··· Provided information ···

(** X12: the factory gives up at the first thing that fails.  When the
    allocation fails it returns -1 and has called nothing else: no handle is
    created.  When the handle cannot be created it returns -1 with a network
    error, and the port is never parsed: the result is the same for every
    parser and every port.  No stream is handed out either way. *)
Theorem factory_early_failures (git__strtol32 : string -> Z -> W (Z * option Z))
    (host port : string) (enc : Z) (w : world) (qa : list bool) :
  (callocs (env w) = false :: qa ->
   exists w',
     run (git_curl_stream_new git__strtol32 host port enc) w = Some ((-1, None), w')
     /\ trace w' = (trace w ++ [Call_calloc])%list
     /\ inits (env w') = inits (env w))
  /\ (forall qi : list Z,
        callocs (env w) = true :: qa ->
        inits (env w) = NULL :: qi ->
        run (git_curl_stream_new git__strtol32 host port enc) w
          = Some ((-1, None),
                  failed GITERR_NET "failed to create curl handle"
                    (with_env (rest_inits (rest_callocs (env w) qa) qi)
                       (logged Call_init (logged Call_calloc w))))).
Proof.
  split.
  - intros Ha. unfold git_curl_stream_new.
    rewrite run_bind, (run_calloc _ _ _ Ha). cbn [negb]. cbv iota.
    eexists. split; [reflexivity|]. split; reflexivity.
  - intros qi Ha Hi. unfold git_curl_stream_new.
    rewrite run_bind, (run_calloc _ _ _ Ha). cbn [negb]. cbv iota.
    rewrite run_bind, (run_init _ NULL qi) by exact Hi. reflexivity.
Qed.

(** No memory: one call, and the reply of [curl_easy_init] is still to come.
    No handle: the port "443" is as good as none. *)
Lemma factory_early_failures_witness :
  (exists w',
     run (git_curl_stream_new strtol32_dec "example.org" "443" 1) world_no_memory
       = Some ((-1, None), w')
     /\ trace w' = [Call_calloc]
     /\ inits (env w') = [4096])
  /\ run (git_curl_stream_new strtol32_dec "example.org" "443" 1)
         world_factory_no_handle
     = Some ((-1, None),
             mk_world (Some (GITERR_NET, "failed to create curl handle"))
               [Call_calloc; Call_init] no_replies).
Proof.
  split.
  - exact (proj1 (factory_early_failures strtol32_dec "example.org" "443" 1
                    world_no_memory []) eq_refl).
  - exact (proj2 (factory_early_failures strtol32_dec "example.org" "443" 1
                    world_factory_no_handle []) [] eq_refl eq_refl).
Defined.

···

• Problem:
Return only the lines above that run from the opening line through the line containing "Theorem factory_early_failures (git__strtol32", exactly as written.

• Response to the task:
(** X12: the factory gives up at the first thing that fails.  When the
    allocation fails it returns -1 and has called nothing else: no handle is
    created.  When the handle cannot be created it returns -1 with a network
    error, and the port is never parsed: the result is the same for every
    parser and every port.  No stream is handed out either way. *)
Theorem factory_early_failures (git__strtol32 : string -> Z -> W (Z * option Z))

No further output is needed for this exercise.